My grandmother was not the warm and fuzzy type. She was stern. She expected a lot but gave a lot in return. Her family was her world. Every Sunday was family dinner and all were invited. Full bellies, laughter, tears, and always a good debate. With a pinch on your cheek, you would be sent on your way.
To end her eulogy properly, I took the liberty of throwing some criticisms she would have made had she been there: This bad lighting makes my skin look pale. Why didn’t anyone put more rogue on my cheeks? Tricky, your skirt is too short. Uncle Jimmy should have had his wife iron his suit before coming. Why didn’t cousin Tommy shave his face? And someone should tell cousin Mary about control top pantyhose.
An immigrant from Ireland, she knew the value of hard work. She always said she could turn a penny into a dollar. One time she got a job sewing curtains at night so she could save money to buy my dad a bike.
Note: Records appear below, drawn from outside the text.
(** X8: [generate_create_script] returns a script only for a name that the
    validator accepts, an amount in (0, 21,000,000,000 * COIN], divisions
    in [0, 8] and associated data that is absent, empty or 34 bytes long;
    the script then starts with the base script of the address. *)
Theorem create_script_only_when_valid
  (address_to_script : str -> result str) (address asset : str)
  (amount divisions : Z) (reissuable : bool)
  (associated_data : option bytes) (script : str) :
  generate_create_script address_to_script address asset amount divisions
    reissuable associated_data = Ok script ->
  get_error_for_asset_name asset = None
  /\ 0 < amount <= DEFAULT_ASSET_AMOUNT_MAX * COIN
  /\ 0 <= divisions <= 8
  /\ (associated_data = None \/ associated_data = Some []
      \/ exists d, associated_data = Some d /\ length d = 34%nat)
  /\ exists base_script asset_script,
       address_to_script address = Ok base_script
       /\ script = base_script ++ asset_script.
Proof.
  unfold generate_create_script.
  destruct (truthy (get_error_for_asset_name asset)) eqn:En; [discriminate|].
  destruct (negb (0 <? amount) || _) eqn:Ea; [discriminate|].
  destruct ((divisions <? 0) || _) eqn:Ed; [discriminate|].
  destruct (truthy associated_data && _) eqn:Eh; [discriminate|].
  destruct (int_to_hex (len asset) 1) as [n|]; [|discriminate].
  cbn [mbind result_bind].
  destruct (encode asset) as [a|]; [|discriminate]. cbn [mbind result_bind].
  destruct (int_to_hex amount 8) as [amt|]; [|discriminate].
  cbn [mbind result_bind].
  destruct (int_to_hex divisions 1) as [d|]; [|discriminate].
  cbn [mbind result_bind].
  destruct (construct_script _) as [asset_script|]; [|discriminate].
  cbn [mbind result_bind].
  destruct (address_to_script address) as [base_script|]; [|discriminate].
  cbn [mbind result_bind mret result_ret]. intros [= <-].
  split; [apply error_truthy, En|].
  split; [lia|]. split; [lia|]. split; [apply data_accepted, Eh|]. eauto.
Qed.
(** * Zabbix graph downloader: a shallow embedding of [main.py]

    The development follows the source file top to bottom: the module
    constants, the two API calls, the URL builder, the retrying download,
    the login, the file name sanitizer, the queue builder, the threaded
    download of the queue, and [main].

    Conventions of the embedding.
    - A Python [str] is a Rocq [string]: the text given by its UTF-8 bytes.
      The nine forbidden symbols, the separators and the characters that
      [quote] keeps are ASCII, and no byte of a multi-byte UTF-8 sequence is
      ASCII, so deleting or escaping bytes agrees with doing so on code
      points.
    - A [dict] is an association list in insertion order ([PyDict]).
    - Effects are explicit: a computation takes the world (file system and
      the trace of what the process did) and returns a normal result or a
      raised exception together with the new world.
    - The network is an oracle: the answer of the server to each request.
    - The file system is a finite map from paths to contents and a finite
      set of directories; its operations succeed. *)

From Stdlib Require Import ZArith Ascii String List Bool Lia DecimalString.
From stdpp Require Import base gmap strings list fin_maps.

Local Open Scope string_scope.
Local Open Scope list_scope.

(** [simpl] may unfold the append of strings. *)
#[local] Arguments String.append !s1 s2 : simpl nomatch.

(** ** Text helpers *)

Module Text.

(** [s.startswith(p)] *)
Fixpoint startswith (p s : string) : bool :=
  match p, s with
  | EmptyString, _ => true
  | String a p', String b s' => if Ascii.eqb a b then startswith p' s' else false
  | String _ _, EmptyString => false
  end.

(** The scan of [str.replace old new] for a non-empty [old]: left to right,
    non-overlapping.  [skip] counts the characters of a match that are still
    to be passed over. *)
Fixpoint replace_scan (old new : string) (skip : nat) (s : string) : string :=
  match s with
  | EmptyString => EmptyString
  | String c s' =>
      match skip with
      | S k => replace_scan old new k s'
      | O =>
          if startswith old s
          then new +:+ replace_scan old new (String.length old - 1) s'
          else String c (replace_scan old new 0 s')
      end
  end.

(** With an empty [old], Python puts [new] before every character and at
    the end. *)
Fixpoint replace_empty (new s : string) : string :=
  match s with
  | EmptyString => new
  | String c s' => new +:+ String c (replace_empty new s')
  end.

(** [s.replace(old, new)] *)
Definition replace (old new s : string) : string :=
  match old with
  | EmptyString => replace_empty new s
  | String _ _ => replace_scan old new 0 s
  end.

(** The characters of [s] that satisfy [keep], in order. *)
Fixpoint filter_chars (keep : ascii -> bool) (s : string) : string :=
  match s with
  | EmptyString => EmptyString
  | String c s' =>
      if keep c then String c (filter_chars keep s') else filter_chars keep s'
  end.

(** [c in s] for a character [c] *)
Fixpoint contains (c : ascii) (s : string) : bool :=
  match s with
  | EmptyString => false
  | String d s' => if Ascii.eqb c d then true else contains c s'
  end.

(** [sep.join(parts)] *)
Fixpoint join (sep : string) (parts : list string) : string :=
  match parts with
  | [] => EmptyString
  | [p] => p
  | p :: rest => p +:+ sep +:+ join sep rest
  end.

(** [s.split(sep)] for a one-character separator: the current piece is
    accumulated in [cur]. *)
Fixpoint split_from (sep : ascii) (cur : string) (s : string) : list string :=
  match s with
  | EmptyString => [cur]
  | String c s' =>
      if Ascii.eqb c sep
      then cur :: split_from sep EmptyString s'
      else split_from sep (cur +:+ String c EmptyString) s'
  end.
(** * ransomware_scraper: the request executor and the endpoint catalog

    A shallow embedding of [ransomware_client.py] and of the tool adapter
    [mcp_server_ransomware.py].  Every client function builds an endpoint path
    and a query mapping, hands them to [_get], and [_get] performs one call of
    [requests.get].  The network is outside the program: an operation is a
    value of the type [action], which either finishes, raises, or asks for one
    HTTP GET and continues with the reply; [run] plays an action against a
    network and records the requests that were dispatched.

    Conventions.
    - A Python [str] is a Rocq [string] (its UTF-8 bytes); f-string
      interpolation of strings is concatenation.
    - The outgoing request is the call of [requests.get] as the client makes
      it: the URL text, the headers, the [params] mapping and the timeout.
      Percent-encoding and the parsing of the URL text are the HTTP library's
      and are not modelled.
    - A Python [dict] literal is an association list in insertion order, which
      is the order in which [requests] writes the query string. *)

From Stdlib Require Import ZArith List String Ascii Bool Lia DecimalString.
From Stdlib Require Import DecimalN.
Import ListNotations.
Local Open Scope string_scope.
Local Open Scope Z_scope.

(** ** The pieces of the Python runtime the client relies on *)

Module Py.

(** [str.lower] and [str.upper] on a string of ASCII characters change the
    letters A-Z, respectively a-z, and nothing else. *)
Definition ascii_lower_char (c : ascii) : ascii :=
  let n := nat_of_ascii c in
  if ((65 <=? n) && (n <=? 90))%nat then ascii_of_nat (n + 32) else c.

Definition ascii_upper_char (c : ascii) : ascii :=
  let n := nat_of_ascii c in
  if ((97 <=? n) && (n <=? 122))%nat then ascii_of_nat (n - 32) else c.

Fixpoint map_chars (f : ascii -> ascii) (s : string) : string :=
  match s with
  | EmptyString => EmptyString
  | String c rest => String (f c) (map_chars f rest)
  end.

Fixpoint is_ascii (s : string) : bool :=
  match s with
  | EmptyString => true
  | String c rest => (nat_of_ascii c <? 128)%nat && is_ascii rest
  end.

(** Truthiness of an [Optional[str]]: [None] and the empty string are false. *)
Definition truthy (o : option string) : bool :=
  match o with
  | None => false
  | Some EmptyString => false
  | Some (String _ _) => true
  end.

(** [str(n)] for an [int]. *)
Definition str_of_int (n : Z) : string := NilZero.string_of_int (Z.to_int n).

Fixpoint zeros (k : nat) : string :=
  match k with
  | O => EmptyString
  | S k' => String "0" (zeros k')
  end.
(** * researchai: the report handler and its PDF layout pass

    A shallow embedding of [generatePDF] and [handler] of the report
    API route, with the properties of the progress stream, of the cache
    short-circuit and of the page layout.

    Conventions.
    - JavaScript strings are [string]; numbers that are array indices or
      page counts are [Z] or [nat], printed in decimal by [pretty].
    - [pdfkit], [ioredis], [axios], the OpenAI client and the response
      object are outside the repository.  The document object is a
      sequence of pages with a vertical cursor and a page buffer that, as
      the route creates it, never holds more than the current page; line
      breaking and the line height are parameters of the layout section.
      The cache is a finite map; the web, the JSON codec, the analysis
      service and the strictness of the response about its head are
      parameters of the handler section.
    - Loops that the source does not bound take a [fuel]; a result that
      does not depend on the fuel is a result of the program. *)

From stdpp Require Import gmap strings list pretty.

Open Scope string_scope.
Open Scope list_scope.
Open Scope Z_scope.

(** ** JavaScript string and array primitives used by the route *)

Module Js.

(** [includes s t] is [s.includes(t)]: [t] occurs in [s] as a contiguous
    run of characters. *)
Fixpoint includes (s t : string) : bool :=
  String.prefix t s ||
  match s with
  | EmptyString => false
  | String _ s' => includes s' t
  end.
(** * todo-backend: the request handlers and the reclamation sweep

    A shallow embedding of [src/server.js] (the Express handlers and the
    error middleware), [src/errors.js] (the [ClientError] class) and
    [src/database.js] (the schema created by [init] and the [purge] job),
    with the storage engine reduced to five tables of rows.

    Conventions.
    - Identifiers ([BIGINT UNSIGNED], rendered as decimal strings on the
      JavaScript side) and instants (at the resolution of the [DATETIME]
      column) are numbers of type [N].
    - A JSON request body is an association list from keys to string
      values; [Object.keys(body).length] is its length.  A key names a
      column when it is spelled as in the schema.
    - An [async] function is a state transformer over a [World] that
      either fulfils with a value or rejects with a thrown [Exception].
    - Request handlers run one at a time against an available storage
      engine: there a statement fails only on a malformed [SET] list, on
      a value its column refuses or on a constraint violation.  Outages
      are injected in the sweep only.
    - [route] of [util.js] hands a connection to a handler and answers
      the request; it is not modelled.  A handler that returns is a
      success, and what it throws goes to the error middleware.
    - Strings are sequences of characters, and the width of a column
      counts characters.
    - The schema fixes neither the SQL mode, nor the collation of the text
      columns, nor the version of the server, and takes the widths of
      [password] and [salt] from [crypto.js]: these are the fields of an
      [Engine], over which every statement is defined.
    - A statement that fails leaves the tables and the counters as they
      were. *)

From Stdlib Require Import List String Ascii NArith Bool Lia.
From Stdlib Require Import Sorted Permutation.
Import ListNotations.
Local Open Scope string_scope.
Local Open Scope list_scope.
Local Open Scope N_scope.

(** ** Data model: the tables of [database.init] *)

Definition Id := N.
Definition Instant := N.

(** [role ENUM('owner', 'write', 'read')] *)
Inductive Role : Type := owner | write | read.

(** [state ENUM('in-progress', 'complete', 'canceled')] *)
Inductive ItemState : Type :=
| in_progress
| complete
| canceled
  (** the empty error value a non-strict server stores for a string that
      is no member *)
| no_state.

Record UserRow : Type := mkUser {
  user_id : Id;
  firstName : option string;
  lastName : option string;
  username : string;
  password : string;
  salt : string }.

Record SessionRow : Type := mkSession {
  session_id : Id;
  session_userId : Id;
  expirationDate : Instant }.

Record ListRow : Type := mkList {
  list_id : Id;
  list_name : string }.

Record ItemRow : Type := mkItem {
  item_id : Id;
  item_listId : Id;
  item_name : string;
  description : option string;
  state : ItemState }.
Definition lift {A} (c : completion A) : M A := λ w, (c, w).

(** [try { body } catch (error) { handler }] *)
Definition try_catch {A} (body : M A) (handler : exn → M A) : M A := λ w,
  match body w with
  | (Normal a, w') => (Normal a, w')
  | (Throw e, w') => handler e w'
  end.

Variable E : env.

(** An awaited platform call: it takes one tick, and either rejects as the
    environment says or does [op]. *)
Definition platform {A} (op : world → A * world) : M A := λ w,
  match rejects E (clock w) with
  | Some e => (Throw e, tick w)
  | None => let '(a, w') := op (tick w) in (Normal a, w')
  end.

Definition console_log (line : string) : M unit := λ w, (Normal tt, add_console line w).

Definition postMessage (m : message) : M unit := λ w, (Normal tt, add_outbox m w).

Definition Date_now : M Z := λ w, (Normal (now E (clock w)), w).

(** [caches.open(name)]: the cache of that name, created empty when there is
    none. The handle is the name. *)
Definition caches_open (name : string) : M string :=
  platform (λ w,
    (name, match caches w !! name with
           | Some _ => w
           | None => set_caches (<[name := ∅]> (caches w)) w
           end)).

(** [cache.match(url)] *)
Definition cache_match (cache url : string) : M (option Response.t) :=
  platform (λ w, (cache_entry w cache url, w)).

(** [cache.put(url, res)] *)
Definition cache_put (cache url : string) (res : Response.t) : M unit :=
  platform (λ w,
    (tt, set_caches (<[cache := <[url := res]> (default ∅ (caches w !! cache))]> (caches w)) w)).

(** [fetch(url)]: the request goes out, then the call rejects or resolves
    with the network's response. *)
Definition fetch (url : string) : M Response.t := λ w,
  platform (λ w', (network E (length (requests w)) url, w')) (add_request url w).
Lemma region_decides_outcome_witness :
  (exists r, main default_args = Printed r)
  \/ (exists e, main default_args = Uncaught e).
Proof.
  apply (proj2 (proj1 (proj2 (proj2 (region_decides_outcome default_args))))).
  vm_compute. left. reflexivity.
Defined.

(** X3: the listing and the lookup agree: no code occurs twice in the table,
    the listing has the codes of the table in its order, and a code is listed
    with a description exactly when the lookup finds an entry with that
    description. *)
Theorem listing_matches_lookup :
  NoDup region_codes
  /\ List.map fst region_listing = region_codes
  /\ List.length region_listing = 18%nat
  /\ forall (code : str) (desc : string),
       In (code, desc) region_listing <->
       exists params, get_region_parameters code = Some params
                      /\ description params = desc.
Proof.
  split; [exact region_codes_NoDup|].
  split; [reflexivity|]. split; [reflexivity|].
  intros code desc. unfold region_listing. rewrite in_map_iff. split.
  - intros ([k p] & Heq & Hin). cbn [fst snd] in Heq. injection Heq as -> <-.
    exists p. split; [|reflexivity].
    apply dict_get_unique; [exact region_codes_NoDup | exact Hin].
  - intros (params & Hget & Hdesc). exists (code, params).
    cbn [fst snd]. split; [now rewrite Hdesc|].
    apply dict_get_In, Hget.
Qed.

(* ===================================================================== *)
(** ** More on the hash                                                   *)
(* ===================================================================== *)

Lemma hash_string_fold (s : str) :
  hash_string s = fold_left Spec.djb2_step s 5381.
Proof. unfold hash_string. apply fold_hash_step. Qed.

Lemma djb2_step_mod (h h' c : Z) :
  h mod 2 ^ 32 = h' mod 2 ^ 32 ->
  Spec.djb2_step h c = (h' * 33 + c) mod 2 ^ 32.
Proof.
  intros E. unfold Spec.djb2_step.
  rewrite <- (Zplus_mod_idemp_l (h * 33)), <- (Zplus_mod_idemp_l (h' * 33)).
  rewrite <- (Zmult_mod_idemp_l h), <- (Zmult_mod_idemp_l h'), E. reflexivity.
Qed.

(** X4: the hash can be computed in pieces: hashing [s ++ t] is continuing
    the loop over [t] from the hash of [s], and one more character [c] turns
    the hash [h] of [s] into [(h*33 + c) mod 2^32]. *)
Theorem hash_string_app (s t : str) (c : Z) :
  hash_string (s ++ t) = fold_left Spec.djb2_step t (hash_string s)
  /\ hash_string (s ++ [c]) = (hash_string s * 33 + c) mod 2 ^ 32.
Proof.
  rewrite !hash_string_fold, !fold_left_app. split; reflexivity.
Qed.

(** X5: masking after every character is masking once at the end: the hash
    is the unmasked loop's value modulo 2^32. *)
Theorem hash_string_masks_once (s : str) :
  hash_string s = unmasked_hash s mod 2 ^ 32.
Proof.
  assert (H : forall (l : str) (h h' : Z),
             h mod 2 ^ 32 = h' mod 2 ^ 32 ->
             (fold_left Spec.djb2_step l h) mod 2 ^ 32
             = (fold_left (fun hash_value c =>
                             (Z.shiftl hash_value 5 + hash_value) + ord c) l h')
               mod 2 ^ 32).
  { induction l as [|c l IH]; intros h h' E; cbn [fold_left]; [exact E|].
    apply IH. rewrite (djb2_step_mod h h' c E).
    rewrite Z.mod_mod by lia. f_equal.
    unfold ord. rewrite Z.shiftl_mul_pow2 by lia. change (2 ^ 5) with 32. lia. }
  unfold unmasked_hash. rewrite <- (H s 5381 5381 eq_refl).
  rewrite <- hash_string_fold. symmetry. apply Z.mod_small.
  apply hash_string_range.
Qed.

(** X6: the hash has collisions of a fixed shape: raising one character by 1
    and lowering the next by 33 leaves the hash unchanged, anywhere in a
    string, so the two names get the same slot for every slot count; "aB" and
    "b!" are such a pair. *)
Theorem hash_string_collision (s t : str) (a b n : Z) :
  hash_string (s ++ [a; b] ++ t) = hash_string (s ++ [a + 1; b - 33] ++ t)
  /\ determine_frequency_slot (s ++ [a; b] ++ t) n
     = determine_frequency_slot (s ++ [a + 1; b - 33] ++ t) n
  /\ lit "aB" <> lit "b!"
  /\ hash_string (lit "aB") = hash_string (lit "b!").
Proof.
  assert (E : hash_string (s ++ [a; b] ++ t)
              = hash_string (s ++ [a + 1; b - 33] ++ t)).
  { rewrite !hash_string_fold, !fold_left_app. cbn [fold_left]. f_equal.
    set (h := fold_left Spec.djb2_step s 5381).
    rewrite (djb2_step_mod (Spec.djb2_step h a) (h * 33 + a) b)
      by (unfold Spec.djb2_step; apply Z.mod_mod; lia).
    rewrite (djb2_step_mod (Spec.djb2_step h (a + 1)) (h * 33 + (a + 1)) (b - 33))
      by (unfold Spec.djb2_step; apply Z.mod_mod; lia).
    f_equal. lia. }
  split; [exact E|]. split.
  - unfold determine_frequency_slot. now rewrite E.
  - split; [discriminate | reflexivity].
Qed.
(** * NMPolicy: a shallow embedding of [src/nm-policy.c]

    The policy object keeps a handful of private fields and otherwise reads
    and writes objects owned by its collaborators (devices, active
    connections, settings connections, the DNS manager).  The embedding keeps
    that shape: objects live in stores indexed by handle (the C pointers),
    every handler is a state transformer over the [World], and each call
    into a collaborator that the policy cannot observe afterwards is recorded
    in an effect trace. *)

From stdpp Require Import gmap strings list fin_maps.
From Stdlib Require Import ZArith Lia.

Local Open Scope Z_scope.

(** ** Handles

    [NMDevice *], [NMActiveConnection *] and [NMSettingsConnection *] are
    handles into the stores of the [World]; a nullable pointer is an
    [option]. *)
Abbreviation NMDevice := nat (only parsing).
Abbreviation NMActiveConnection := nat (only parsing).
Abbreviation NMSettingsConnection := nat (only parsing).

(** ** Enumerations of the public API used by the policy *)

Inductive NMDeviceState :=
| NM_DEVICE_STATE_UNKNOWN
| NM_DEVICE_STATE_UNMANAGED
| NM_DEVICE_STATE_UNAVAILABLE
| NM_DEVICE_STATE_DISCONNECTED
| NM_DEVICE_STATE_PREPARE
| NM_DEVICE_STATE_CONFIG
| NM_DEVICE_STATE_NEED_AUTH
| NM_DEVICE_STATE_IP_CONFIG
| NM_DEVICE_STATE_IP_CHECK
| NM_DEVICE_STATE_SECONDARIES
| NM_DEVICE_STATE_ACTIVATED
| NM_DEVICE_STATE_DEACTIVATING
| NM_DEVICE_STATE_FAILED.

(** The integer behind each enumerator; the source compares device states
    with [>=], [<=] and [>]. *)
Definition device_state_value (s : NMDeviceState) : Z :=
  match s with
  | NM_DEVICE_STATE_UNKNOWN => 0
  | NM_DEVICE_STATE_UNMANAGED => 10
  | NM_DEVICE_STATE_UNAVAILABLE => 20
  | NM_DEVICE_STATE_DISCONNECTED => 30
  | NM_DEVICE_STATE_PREPARE => 40
  | NM_DEVICE_STATE_CONFIG => 50
  | NM_DEVICE_STATE_NEED_AUTH => 60
  | NM_DEVICE_STATE_IP_CONFIG => 70
  | NM_DEVICE_STATE_IP_CHECK => 80
  | NM_DEVICE_STATE_SECONDARIES => 90
  | NM_DEVICE_STATE_ACTIVATED => 100
  | NM_DEVICE_STATE_DEACTIVATING => 110
  | NM_DEVICE_STATE_FAILED => 120
  end.

(** Only the reasons the policy names are spelled out; every other reason
    code is carried as [NM_DEVICE_STATE_REASON_OTHER]. *)
Inductive NMDeviceStateReason :=
| NM_DEVICE_STATE_REASON_NONE
| NM_DEVICE_STATE_REASON_NO_SECRETS
| NM_DEVICE_STATE_REASON_USER_REQUESTED
| NM_DEVICE_STATE_REASON_CARRIER
| NM_DEVICE_STATE_REASON_SECONDARY_CONNECTION_FAILED
| NM_DEVICE_STATE_REASON_CONNECTION_REMOVED
| NM_DEVICE_STATE_REASON_OTHER (code : Z).

Inductive NMActiveConnectionState :=
| NM_ACTIVE_CONNECTION_STATE_UNKNOWN
| NM_ACTIVE_CONNECTION_STATE_ACTIVATING
| NM_ACTIVE_CONNECTION_STATE_ACTIVATED
| NM_ACTIVE_CONNECTION_STATE_DEACTIVATING
| NM_ACTIVE_CONNECTION_STATE_DEACTIVATED.

Definition active_connection_state_value (s : NMActiveConnectionState) : Z :=
  match s with
  | NM_ACTIVE_CONNECTION_STATE_UNKNOWN => 0
  | NM_ACTIVE_CONNECTION_STATE_ACTIVATING => 1
  | NM_ACTIVE_CONNECTION_STATE_ACTIVATED => 2
  | NM_ACTIVE_CONNECTION_STATE_DEACTIVATING => 3
  | NM_ACTIVE_CONNECTION_STATE_DEACTIVATED => 4
  end.

Inductive NMDnsIPConfigType :=
| NM_DNS_IP_CONFIG_TYPE_DEFAULT
| NM_DNS_IP_CONFIG_TYPE_BEST_DEVICE
| NM_DNS_IP_CONFIG_TYPE_VPN.

Inductive NMActivationType :=
| NM_ACTIVATION_TYPE_FULL
| NM_ACTIVATION_TYPE_ASSUME.

(** The two address families; the source has one copy of the routing, DNS
    and best-device code per family, identical up to the family. *)
Inductive Family := AF_INET | AF_INET6.

Inductive PolicyProperty :=
| PROP_DEFAULT_IP4_DEVICE
| PROP_DEFAULT_IP6_DEVICE
| PROP_ACTIVATING_IP4_DEVICE
| PROP_ACTIVATING_IP6_DEVICE.

#[global] Instance NMDeviceState_eq_dec : EqDecision NMDeviceState.
Proof. solve_decision. Defined.
#[global] Instance NMDeviceStateReason_eq_dec : EqDecision NMDeviceStateReason.
Proof. solve_decision. Defined.
#[global] Instance NMActiveConnectionState_eq_dec : EqDecision NMActiveConnectionState.
Proof. solve_decision. Defined.
#[global] Instance Family_eq_dec : EqDecision Family.
Proof. solve_decision. Defined.

(** ** Objects *)

(** An [NMIP4Config] or [NMIP6Config]: its identity and its addresses. *)
Record NMIPConfig := {
  ipcfg_id : nat;
  ipcfg_addresses : list Z;
}.

(** A DHCP configuration object, reduced to the one option the policy
    reads, [host_name]. *)
Record NMDhcpConfig := {
  dhcp_host_name : option string;
}.

Record DeviceObj := {
  dev_state : NMDeviceState;
  dev_iface : option string;
  dev_ip_iface : string;
  dev_settings_connection : option NMSettingsConnection;
  dev_act_request : option NMActiveConnection;
  dev_ip4_config : option NMIPConfig;
  dev_ip6_config : option NMIPConfig;
  dev_dhcp4_config : option NMDhcpConfig;
  dev_dhcp6_config : option NMDhcpConfig;
  dev_enabled : bool;
  dev_autoconnect : bool;
  dev_autoconnect_allowed : bool;
  dev_is_software : bool;
  dev_pending_actions : list string;
}.

(** The applied connection of an active connection: a private copy of the
    profile, of which the policy reads the id and the uuid. *)
Record NMConnection := {
  nmc_id : string;
  nmc_uuid : string;
}.

Record ActiveObj := {
  ac_state : NMActiveConnectionState;
  ac_device : option NMDevice;
  ac_settings_connection : option NMSettingsConnection;
  ac_applied_connection : option NMConnection;
  ac_path : string;
  ac_subject_internal : bool;
  ac_is_vpn : bool;
  ac_vpn_ip4_config : option NMIPConfig;
  ac_vpn_ip6_config : option NMIPConfig;
  ac_default : bool;
  ac_default6 : bool;
}.

Record ConnectionObj := {
  con_id : string;
  con_uuid : string;
  con_is_vpn : bool;
  con_master : option string;
  con_secondaries : list string;
  con_visible : bool;
  con_secrets : list string;
  autoconnect_retries : Z;
  autoconnect_retry_time : Z;
  autoconnect_blocked_reason : NMDeviceStateReason;
}.

(** ** The policy's private state *)

Record ActivateData := {
  ad_device : NMDevice;
  ad_autoactivate_id : bool;
}.

Record PendingSecondaryData := {
  psd_device : NMDevice;
  psd_secondaries : list NMActiveConnection;
}.

(** [reset_retries_id] is a GLib source id in the source, zero when no
    timer is armed.  Here an armed timer is identified with the interval in
    seconds it was armed with, and [None] is the zero id.
    [schedule_activate_all_id] and [lookup_cancellable] only record whether
    the idle source, respectively the cancellable, exists. *)
Record NMPolicyPrivate := {
  pending_activation_checks : list ActivateData;
  devices : gset nat;
  pending_secondaries : list PendingSecondaryData;
  default_device4 : option NMDevice;
  activating_device4 : option NMDevice;
  default_device6 : option NMDevice;
  activating_device6 : option NMDevice;
  lookup_addr : option (Family * Z);
  lookup_cancellable : bool;
  reset_retries_id : option Z;
  schedule_activate_all_id : bool;
  orig_hostname : option string;
  cur_hostname : option string;
  hostname_changed : bool;
}.

(** ** Calls into collaborators *)

Inductive LogLevel := LOGL_DEBUG | LOGL_INFO | LOGL_WARN.
Inductive LogDomain := LOGD_DEVICE | LOGD_DNS | LOGD_CORE.
Inductive LogArg := LogStr (s : option string) | LogInt (n : Z).

Inductive Effect :=
| Notify (p : PolicyProperty)
| NMLog (l : LogLevel) (d : LogDomain) (fmt : string) (args : list LogArg)
| GWarning (what : string)
| DnsBeginUpdates (func : string)
| DnsEndUpdates (func : string)
| DnsAddIPConfig (f : Family) (iface : option string) (cfg : NMIPConfig) (t : NMDnsIPConfigType)
| DnsRemoveIPConfig (f : Family) (cfg : NMIPConfig)
| DnsSetHostname (name : option string)
| SettingsSetTransientHostname (name : string)
| ResolverLookupByAddress (addr : Family * Z)
| CancellableCancel
| DeviceStateChanged (d : NMDevice) (s : NMDeviceState) (r : NMDeviceStateReason)
| DeviceQueueState (d : NMDevice) (s : NMDeviceState) (r : NMDeviceStateReason)
| DeviceReapplySettings (d : NMDevice)
| ManagerActivateConnection (c : NMSettingsConnection) (specific_object : option string)
    (d : option NMDevice) (internal_subject : bool) (t : NMActivationType)
| ManagerDeactivateConnection (path : string) (r : NMDeviceStateReason)
| GIdleAdd (callback : string)
| GSourceRemove (callback : string)
| GTimeoutAddSeconds (interval : Z) (callback : string).

(** ** The world a handler runs in *)

Record World := {
  priv : NMPolicyPrivate;
  device_objs : gmap nat DeviceObj;
  active_objs : gmap nat ActiveObj;
  connection_objs : gmap nat ConnectionObj;
  (* NMManager *)
  manager_devices : list NMDevice;
  manager_active_connections : list NMActiveConnection;
  manager_asleep : bool;
  manager_hostname : option string;
  (* NMSettings *)
  settings_connections_sorted : list NMSettingsConnection;
  (* the system *)
  kernel_hostname : option string;
  monotonic_timestamp_s : Z;
  (* calls made so far, oldest first *)
  effects : list Effect;
}.

(** ** Field updates *)

Definition with_priv (f : NMPolicyPrivate → NMPolicyPrivate) (w : World) : World :=
  {| priv := f (priv w);
     device_objs := device_objs w;
     active_objs := active_objs w;
     connection_objs := connection_objs w;
     manager_devices := manager_devices w;
     manager_active_connections := manager_active_connections w;
     manager_asleep := manager_asleep w;
     manager_hostname := manager_hostname w;
     settings_connections_sorted := settings_connections_sorted w;
     kernel_hostname := kernel_hostname w;
     monotonic_timestamp_s := monotonic_timestamp_s w;
     effects := effects w |}.

Definition with_device_objs (f : gmap nat DeviceObj → gmap nat DeviceObj) (w : World) : World :=
  {| priv := priv w;
     device_objs := f (device_objs w);
     active_objs := active_objs w;
     connection_objs := connection_objs w;
     manager_devices := manager_devices w;
     manager_active_connections := manager_active_connections w;
     manager_asleep := manager_asleep w;
     manager_hostname := manager_hostname w;
     settings_connections_sorted := settings_connections_sorted w;
     kernel_hostname := kernel_hostname w;
     monotonic_timestamp_s := monotonic_timestamp_s w;
     effects := effects w |}.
Once she bought that bike, she made him get a paper route to earn money for the family.
My mom worked the late shift as a nurse, leaving us in the care of my grandmom. We didn’t always like it. She was strict with rigid rules, and we enjoyed testing her. She would chase my brother up and down the street and catch him. With every visit, you could expect her to peel an apple with a knife in one long ribbon while gossiping about the neighbors. Dispensing advice that I rarely took, but wish I had.
Her ability to read people and situations was on point. She even accurately predicted which kids in the neighborhood would grow up to be delinquents just by watching us on the playground. She never missed a dance recital—you could hear her whistling through her fingers at the end of each dance. She attended all my soccer matches and was so loved that she and my grandfather became team mascots.
My family had a terrible car accident. She cared for me while my family recovered in the hospital. She would throw me over her shoulders and bring me up and down the stairs with a cast from hip to toe, reminding me I wasn’t allowed to feel sorry for myself. She made me feel safe. I knew no one could hurt me when she was by my side.
Stand up straight! Or suffer bad posture. Never cut your hair into bangs. A widow’s peak is a sign of beauty, never hide it. Wear a bra with support. Don’t trust girls. Date a gentleman; anything less simply won’t do. But of all the advice she gave, the most important was . . . You are not better than anyone, but no one is better than you.
I never understood what she meant until I became a mother. My daughters have learned to be confident and self-assured, but also kind and fair. Something I wasn’t, but I am grateful my daughters are.
Before my nana passed, she told me two children were quite enough. I needn’t have any more. She loved her grandbabies—bouncing them on her knee, signing to them. Sadly she didn’t get enough time to meet them all. While in hospice she pulled me close to her and whispered, “You need to have one more baby” and winked. That was the last time I saw her. A year later, I gave birth to my third daughter. Everyone says she is an old soul, possessing many characteristics similar to my grandma. Hmm?
Her strength and resilience have become a part of who I am today. As I face challenges in life I think of her and ask myself, “What would she do?” My tongue will never be quite as sharp, nor my cooking as delicious, but the lessons she taught me and the experiences we shared rooted in love and family will be her legacy. One that I am honored to pass on.